Doctor of Philosophy (PhD)


Counseling Psychology

First Advisor

Knox, Sarah

Second Advisor

Cunningham, Joseph

Third Advisor

Edwards, Lisa


Patients with epilepsy are considered a motivated population without clear incentive to perform suboptimally on neuropsychological testing. However, in the limited research exploring performance validity testing (PVT) in patients with epilepsy, the base rate of suboptimal performance has ranged from 4 (Hill, Ryan, Kennedy, & Malamut, 2003) to 28% (Loring, Lee, & Meador, 2005). These findings are concerning, as suboptimal PVT scores have been found to be associated with significantly lower neuropsychological performance across most cognitive domains (e.g., Green, Rohling, Lees-Haley, & Allen, 2001). One possible explanation for the variance in base rate of suboptimal performance is the significant cognitive impairment commonly associated with epilepsy (Bortz, 2003). The present study investigated this unexplored theory by utilizing the Word Memory Test (WMT). The WMT is a PVT that indicates whether scores below failure cutoff likely reflect suboptimal performance or significant cognitive impairment, a determination made by General Memory Impairment Profile (GMIP) analysis. Using WMT normative cutoffs, patients in the current study were categorized into optimal, suboptimal, and GMIP performance groups. Subsequently, differences among groups on a variety of neuropsychological measures were explored.
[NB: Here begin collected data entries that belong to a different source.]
(** The wallet signs an input of the transaction for a deposit. *)
Definition signBoardingInputs (sign : Packet → BoardingIntent → Z → result error Signature)
    (tx : Packet) (intents : Intents) (indices : gmap OutPoint Z) :
    result error (list BoardingInputSignature) :=
  guard* forallb (λ u, bool_decide (is_Some u)) (WitnessUtxos tx)
    else "PSBT input missing WitnessUtxo" in
  map_results (λ b,
    match indices !! bi_Request b with
    | None => Err "no input index found for boarding outpoint"
    | Some idx =>
        let* sig := wrap "failed to sign boarding input: " (sign tx b idx) in
        Ok (mkInputSig idx (bi_Request b) sig)
    end) (Boarding intents).

Definition confirmationWatchScript (tx : ForfeitMsgTx) (trees : gmap Z Tree) : list Z :=
  let idx := foldr Z.min (from_option id 0 (head (map_to_list trees).*1)) (map_to_list trees).*1 in
  match f_TxOut tx with
  | [] => []
  | out :: _ =>
      PkScript (default out (if idx <? 0 then None else f_TxOut tx !! Z.to_nat idx))
  end.

(** ** Confirmation *)

Record Ancestry := mkAncestry {
  TreePath : Tree;
  a_CommitmentTxID : Hash;
  TreeDepth : Z;
  CommitmentSweepDelay : Z;
  CommitmentSweepKey : option PublicKey;
}.

Record ClientVTXO := mkClientVTXO {
  cv_Outpoint : OutPoint;
  cv_Amount : Z;
  cv_PolicyTemplate : list Z;
  cv_PkScript : list Z;
  cv_Asset : option (list Z * string * Z * list Z);
  cv_Expiry : Z;
  cv_OwnerKey : option PublicKey;
  cv_OperatorKey : option PublicKey;
  cv_Ancestry : list Ancestry;
  cv_RoundID : RoundID;
  cv_Origin : VTXOOrigin;
  cv_CommitmentTxID : Hash;
  cv_BatchExpiry : Z;
  cv_CreatedHeight : Z;
}.

(** What the policy of a request decodes to, and who owns a script. *)
Record OwnerEnv := mkOwnerEnv {
  StandardPolicy : VTXORequest → option (Z * PublicKey);
  EffectivePolicyTemplate : VTXORequest → list Z;
  IsOwnedScript : option (list Z → result error bool);
}.

(** The asset fields of a VTXO: root, reference, amount, sealed package. *)
Definition clientVTXOAssetState (req : VTXORequest) (t : Tree) (root leaf : Node) :
    result error (option (list Z * string * Z * list Z)) :=
  if bool_decide (AssetRef req = "")
  then
    guard* bool_decide (AssetContext t = None) else "Bitcoin VTXO request has an asset tree" in
    Ok None
  else
    match AssetContext t with
    | None => Err "asset VTXO is missing tree context"
    | Some c =>
        check* wrap "asset VTXO tree context: " (ValidateAssets c root) in
        guard* (bool_decide (assetRef c = AssetRef req) && (NodeAssetAmount c leaf =? AssetAmount req))
          else "asset VTXO identity does not match request" in
        guard* Nat.eqb (length (LeafAssetRoot c (Input leaf))) 32
          else "asset VTXO is missing leaf commitment root" in
        guard* negb (bool_decide (SealedPackage c (Input leaf) = []))
          else "asset VTXO is missing sealed leaf package" in
        Ok (Some (LeafAssetRoot c (Input leaf), AssetRef req, AssetAmount req,
                  SealedPackage c (Input leaf)))
    end.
The validity of the GMIP was also examined to provide support for its use with this population. Findings indicated that 43% of the sample fell into the WMT optimal group, 36% into the suboptimal group, and 21% into the GMIP group. Although WMT performance accounted for 29% of the variance in overall neuropsychological performance, PV did not impact all cognitive domains equally. WMT performance groups scored significantly differently across most neuropsychological measures; patients in the suboptimal and GMIP groups typically obtained significantly lower scores than patients in the optimal group. Results also largely supported the validity of the GMIP in its ability to identify WMT scores below failure cutoff due to borderline memory impairment. Overall, current findings encourage the use and further investigation of the WMT and GMIP analysis in patients with epilepsy.